(* ===== verification/ActionModel.v ===== *)
(** * Actions: phases, states, rollback tokens and errors

    [stutter/src/actions/model.rs], [token.rs] and [error/model.rs].  Message
    texts of errors and warnings are not modelled; the values the runner and the
    audit log branch on or record are. *)

From Stdlib Require Import String.
From S2P Require Import Prelude PolicyModel.

(** ** [actions/model.rs] *)

Inductive ActionPhase :=
| PhPreflight | PhDryRun | PhApply | PhVerify | PhRollback | PhEmergencyRollback.

#[export] Instance ActionPhase_eq_dec : EqDecision ActionPhase.
Proof. solve_decision. Defined.

Definition ActionPhase_as_str (p : ActionPhase) : string :=
  match p with
  | PhPreflight => "preflight"
  | PhDryRun => "dry_run"
  | PhApply => "apply"
  | PhVerify => "verify"
  | PhRollback => "rollback"
  | PhEmergencyRollback => "emergency_rollback"
  end.

Record ActionWarning := { aw_message : string }.

Record ActionState := {
  applied : bool;
  affected_tasks : nat;
  checked_tasks : nat;
  pending_changes : nat;
  warnings : list ActionWarning;
}.

Record ActionPreflightReport := {
  rep_action_id : string;
  blockers : list string;
  rep_warnings : list ActionWarning;
}.

Definition report_passed (id : string) (ws : list ActionWarning) : ActionPreflightReport :=
  {| rep_action_id := id; blockers := []; rep_warnings := ws |}.
Definition report_blocked (id blocker : string) : ActionPreflightReport :=
  {| rep_action_id := id; blockers := [blocker]; rep_warnings := [] |}.
Definition is_blocked (r : ActionPreflightReport) : bool :=
  match blockers r with [] => false | _ => true end.

Record TaskRestoreIdentity := {
  tid : Z; process_pid : option Z; starttime_ticks : option Z; comm : option string;
  exe : option string; process_starttime_ticks : option Z }.

Definition legacy (t : Z) : TaskRestoreIdentity :=
  {| tid := t; process_pid := None; starttime_ticks := None; comm := None; exe := None;
     process_starttime_ticks := None |}.

Record NiceRestoreRecord := {
  nice_tid : Z; original_nice : Z; nice_identity : option TaskRestoreIdentity }.
Record UclampRestoreRecord := {
  uclamp_tid : Z; original_util_min : Z; original_util_max : Z;
  uclamp_identity : option TaskRestoreIdentity }.
Record IrqAffinityRestoreRecord := {
  irq : Z; device_hint : string; original_smp_affinity : string }.
Record IoPrioRestoreRecord := {
  ioprio_tid : Z; original_ioprio : Z; ioprio_identity : option TaskRestoreIdentity }.
Record VmKnobRestoreRecord := { vm_path : string; vm_original_value : string }.
Record GpuPowerRestoreRecord := { gpu_path : string; gpu_original_value : string }.
Record CpuPowerResourceIdentity := {
  cpi_cpu : Z; cpi_policy : string; related_cpus : list Z; cpi_attribute : string;
  cpi_driver : option string; available_values : option string; boot_id : option string }.
Record CpuPowerRestoreRecord := {
  cpu_path : string; cpu_original_value : string; cpu_identity : option CpuPowerResourceIdentity }.
Record CgroupRestoreRecord := {
  cgroup_tid : Z; original_cgroup : string; cgroup_identity : option TaskRestoreIdentity;
  original_cgroup_id : option Z }.
Record CgroupCpusetRestoreRecord := {
  cgroup_path : string; original_cpuset_cpus : option string; original_cpuset_mems : option string }.

(** ** [actions/token.rs] *)

Inductive RollbackToken :=
| CpuAffinityRestoreFile (path : string) (affected : nat)
| NiceRestore (records : list NiceRestoreRecord)
| IrqAffinityRestore (records : list IrqAffinityRestoreRecord)
| IoPrioRestore (records : list IoPrioRestoreRecord)
| UclampRestore (records : list UclampRestoreRecord)
| CgroupRestore (records : list CgroupRestoreRecord) (cpuset : option CgroupCpusetRestoreRecord)
| CpuPowerRestore (records : list CpuPowerRestoreRecord)
| VmKnobRestore (records : list VmKnobRestoreRecord)
| GpuPowerRestore (records : list GpuPowerRestoreRecord)
| SysfsRestore (path original_value : string).

#[export] Instance TaskRestoreIdentity_eq_dec : EqDecision TaskRestoreIdentity.
Proof. solve_decision. Defined.
#[export] Instance NiceRestoreRecord_eq_dec : EqDecision NiceRestoreRecord.
Proof. solve_decision. Defined.
#[export] Instance UclampRestoreRecord_eq_dec : EqDecision UclampRestoreRecord.
Proof. solve_decision. Defined.
#[export] Instance IrqAffinityRestoreRecord_eq_dec : EqDecision IrqAffinityRestoreRecord.
Proof. solve_decision. Defined.
#[export] Instance IoPrioRestoreRecord_eq_dec : EqDecision IoPrioRestoreRecord.
Proof. solve_decision. Defined.
#[export] Instance VmKnobRestoreRecord_eq_dec : EqDecision VmKnobRestoreRecord.
Proof. solve_decision. Defined.
#[export] Instance GpuPowerRestoreRecord_eq_dec : EqDecision GpuPowerRestoreRecord.
Proof. solve_decision. Defined.
#[export] Instance CpuPowerResourceIdentity_eq_dec : EqDecision CpuPowerResourceIdentity.
Proof. solve_decision. Defined.
#[export] Instance CpuPowerRestoreRecord_eq_dec : EqDecision CpuPowerRestoreRecord.
Proof. solve_decision. Defined.
#[export] Instance CgroupRestoreRecord_eq_dec : EqDecision CgroupRestoreRecord.
Proof. solve_decision. Defined.
#[export] Instance CgroupCpusetRestoreRecord_eq_dec : EqDecision CgroupCpusetRestoreRecord.
Proof. solve_decision. Defined.
#[export] Instance RollbackToken_eq_dec : EqDecision RollbackToken.
Proof. solve_decision. Defined.

Definition token_kind (t : RollbackToken) : string :=
  match t with
  | CpuAffinityRestoreFile _ _ => "cpu-affinity-restore-file"
  | NiceRestore _ => "nice-restore"
  | IrqAffinityRestore _ => "irq-affinity-restore"
  | IoPrioRestore _ => "ioprio-restore"
  | UclampRestore _ => "uclamp-restore"
  | CgroupRestore _ _ => "cgroup-restore"
  | CpuPowerRestore _ => "cpu-power-restore"
  | VmKnobRestore _ => "vm-knob-restore"
  | GpuPowerRestore _ => "gpu-power-restore"
  | SysfsRestore _ _ => "sysfs-restore"
  end.

Definition token_affected_tasks (t : RollbackToken) : nat :=
  match t with
  | CpuAffinityRestoreFile _ affected => affected
  | NiceRestore records => length records
  | IrqAffinityRestore records => length records
  | IoPrioRestore records => length records
  | UclampRestore records => length records
  | CgroupRestore records _ => length records
  | CpuPowerRestore records => length records
  | VmKnobRestore records => length records
  | GpuPowerRestore records => length records
  | SysfsRestore _ _ => 1
  end.

Definition token_restore_path (t : RollbackToken) : option string :=
  match t with
  | CpuAffinityRestoreFile path _ => Some path
  | SysfsRestore path _ => Some path
  | _ => None
  end.

(** ** [actions/error/model.rs] *)

Inductive PhaseFailure := PfPreflight | PfDryRun | PfApply | PfVerify | PfRollback.

Record ActionTimeout := { timeout_phase : ActionPhase; elapsed_ms : Z; timeout_ms : Z }.

Inductive RollbackOutcome :=
| RollbackFailure
| VerifyRollbackCompleted
| EmergencyRollbackFailure
| TimeoutRollbackCompleted (timeout : ActionTimeout)
| TimeoutRollbackFailure (timeout : ActionTimeout).

Record ScopeLimitExceeded := { sl_affected_tasks : nat; sl_max_affected_tasks : nat }.

Record ActionBoundaryFailure := {
  bf_phase : ActionPhase; bf_action_kind : string; bf_reason_code : string }.

Inductive ActionFailure :=
| FPhase (failure : PhaseFailure)
| FBoundary (failure : ActionBoundaryFailure)
| FTimeout (timeout : ActionTimeout)
| FRollback (outcome : RollbackOutcome)
| FInvalidRollbackToken (expected actual : string)
| FScopeLimitExceeded (scope : ScopeLimitExceeded)
| FPolicyRejected.

(** [ActionError] is a one-field wrapper of the failure. *)
Definition ActionError := ActionFailure.

Inductive ActionBoundaryError :=
| MissingExplicitRollbackToken (handler expected_token_kind : string)
| UnsupportedRollbackToken (handler expected_token_kind actual_token_kind : string)
| MissingExplicitTargets (action_kind : string)
| PolicyDenied (action_kind requirement : string)
| EvidenceRequired (action_kind evidence : string)
| InvalidTargetTid (action_kind : string) (tid : Z)
| TargetIdentityMismatch (action_kind : string) (tid expected_starttime actual_starttime : Z)
| InvalidRequest (action_kind reason : string)
| InvalidPolicy (action_kind reason : string)
| InvalidValue (action_kind field reason : string)
| UnsupportedValue (action_kind field value : string)
| PathNotAllowed (action_kind path reason : string)
| MissingPath (action_kind path : string)
| RestoreFailed (action_kind message : string).

Definition boundary_reason_code (e : ActionBoundaryError) : string :=
  match e with
  | MissingExplicitRollbackToken _ _ => "action_missing_explicit_rollback_token"
  | UnsupportedRollbackToken _ _ _ => "action_unsupported_rollback_token"
  | MissingExplicitTargets _ => "action_missing_explicit_targets"
  | PolicyDenied _ _ => "action_policy_denied"
  | EvidenceRequired _ _ => "action_evidence_required"
  | InvalidTargetTid _ _ => "action_invalid_target_tid"
  | TargetIdentityMismatch _ _ _ _ => "action_target_identity_mismatch"
  | InvalidRequest _ _ => "action_invalid_request"
  | InvalidPolicy _ _ => "action_invalid_policy"
  | InvalidValue _ _ _ => "action_invalid_value"
  | UnsupportedValue _ _ _ => "action_unsupported_value"
  | PathNotAllowed _ _ _ => "action_path_not_allowed"
  | MissingPath _ _ => "action_missing_path"
  | RestoreFailed _ _ => "action_restore_failed"
  end.

Definition boundary_action_kind (e : ActionBoundaryError) : string :=
  match e with
  | MissingExplicitRollbackToken handler _ | UnsupportedRollbackToken handler _ _ => handler
  | MissingExplicitTargets action_kind | PolicyDenied action_kind _ | EvidenceRequired action_kind _
  | InvalidTargetTid action_kind _ | TargetIdentityMismatch action_kind _ _ _
  | InvalidRequest action_kind _ | InvalidPolicy action_kind _ | InvalidValue action_kind _ _
  | UnsupportedValue action_kind _ _ | PathNotAllowed action_kind _ _ | MissingPath action_kind _
  | RestoreFailed action_kind _ => action_kind
  end.

Definition to_failure (e : ActionBoundaryError) (phase : ActionPhase) : ActionBoundaryFailure :=
  {| bf_phase := phase; bf_action_kind := boundary_action_kind e;
     bf_reason_code := boundary_reason_code e |}.

(** An [anyhow::Error], by what the code downcasts it to. *)
Inductive AnyError :=
| EBoundary (e : ActionBoundaryError)
| ETokenKind (expected actual : string)
| EOther (text : string).

Definition err_preflight : ActionError := FPhase PfPreflight.
Definition err_dry_run : ActionError := FPhase PfDryRun.
Definition err_apply : ActionError := FPhase PfApply.
Definition err_verify : ActionError := FPhase PfVerify.
Definition err_rollback : ActionError := FRollback RollbackFailure.
Definition err_verify_rollback_completed : ActionError := FRollback VerifyRollbackCompleted.
Definition err_emergency_rollback : ActionError := FRollback EmergencyRollbackFailure.
Definition err_policy_rejected : ActionError := FPolicyRejected.
Definition err_scope_limit_exceeded (affected max : nat) : ActionError :=
  FScopeLimitExceeded {| sl_affected_tasks := affected; sl_max_affected_tasks := max |}.
Definition err_timeout (phase : ActionPhase) (elapsed timeout : Z) : ActionError :=
  FTimeout {| timeout_phase := phase; elapsed_ms := elapsed; timeout_ms := timeout |}.
Definition err_timeout_rollback_completed (phase : ActionPhase) (elapsed timeout : Z) : ActionError :=
  FRollback (TimeoutRollbackCompleted
    {| timeout_phase := phase; elapsed_ms := elapsed; timeout_ms := timeout |}).
Definition err_timeout_rollback_failure (phase : ActionPhase) (elapsed timeout : Z) : ActionError :=
  FRollback (TimeoutRollbackFailure
    {| timeout_phase := phase; elapsed_ms := elapsed; timeout_ms := timeout |}).

Definition from_phase_error (phase : ActionPhase) (error : AnyError) : ActionError :=
  match error, phase with
  | EBoundary e, _ => FBoundary (to_failure e phase)
  | ETokenKind expected actual, PhRollback => FInvalidRollbackToken expected actual
  | _, PhPreflight => err_preflight
  | _, PhDryRun => err_dry_run
  | _, PhApply => err_apply
  | _, PhVerify => err_verify
  | _, (PhRollback | PhEmergencyRollback) => err_rollback
  end.

Definition dry_run_error : AnyError -> ActionError := from_phase_error PhDryRun.
Definition apply_error : AnyError -> ActionError := from_phase_error PhApply.

Definition timeout_details (e : ActionError) : option ActionTimeout :=
  match e with FTimeout timeout => Some timeout | _ => None end.

Definition PhaseFailure_phase (f : PhaseFailure) : ActionPhase :=
  match f with
  | PfPreflight => PhPreflight | PfDryRun => PhDryRun | PfApply => PhApply | PfVerify => PhVerify
  | PfRollback => PhRollback
  end.

Definition RollbackOutcome_phase (o : RollbackOutcome) : ActionPhase :=
  match o with
  | RollbackFailure => PhRollback
  | VerifyRollbackCompleted => PhVerify
  | EmergencyRollbackFailure => PhEmergencyRollback
  | TimeoutRollbackCompleted timeout => timeout_phase timeout
  | TimeoutRollbackFailure _ => PhEmergencyRollback
  end.

Definition error_phase (e : ActionError) : ActionPhase :=
  match e with
  | FPhase failure => PhaseFailure_phase failure
  | FBoundary failure => bf_phase failure
  | FTimeout timeout => timeout_phase timeout
  | FRollback outcome => RollbackOutcome_phase outcome
  | FInvalidRollbackToken _ _ => PhRollback
  | FScopeLimitExceeded _ => PhDryRun
  | FPolicyRejected => PhPreflight
  end.

Definition PhaseFailure_category (f : PhaseFailure) : string :=
  match f with
  | PfPreflight => "preflight_failure"
  | PfDryRun => "dry_run_failure"
  | PfApply => "apply_failure"
  | PfVerify => "verify_failure"
  | PfRollback => "rollback_failure"
  end.

Definition RollbackOutcome_category (o : RollbackOutcome) : string :=
  match o with
  | RollbackFailure => "rollback_failure"
  | VerifyRollbackCompleted => "verify_failure_rollback_completed"
  | EmergencyRollbackFailure => "emergency_rollback_failure"
  | TimeoutRollbackCompleted _ => "timeout_rollback_completed"
  | TimeoutRollbackFailure _ => "timeout_rollback_failure"
  end.

Definition error_category (e : ActionError) : string :=
  match e with
  | FPhase failure => PhaseFailure_category failure
  | FBoundary failure => bf_reason_code failure
  | FTimeout _ => "timeout"
  | FRollback outcome => RollbackOutcome_category outcome
  | FInvalidRollbackToken _ _ => "invalid_rollback_token"
  | FScopeLimitExceeded _ => "scope_limit_exceeded"
  | FPolicyRejected => "policy_rejected"
  end.

Record PartialApplyError := { pa_source : AnyError; pa_rollback : option RollbackToken }.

+++

Only the lines that contain the word "FScopeLimitExceeded" should be copied from the material.

RESULT FOR THIS EXERCISE:
| FScopeLimitExceeded (scope : ScopeLimitExceeded)
  FScopeLimitExceeded {| sl_affected_tasks := affected; sl_max_affected_tasks := max |}.
  | FScopeLimitExceeded _ => PhDryRun
  | FScopeLimitExceeded _ => "scope_limit_exceeded"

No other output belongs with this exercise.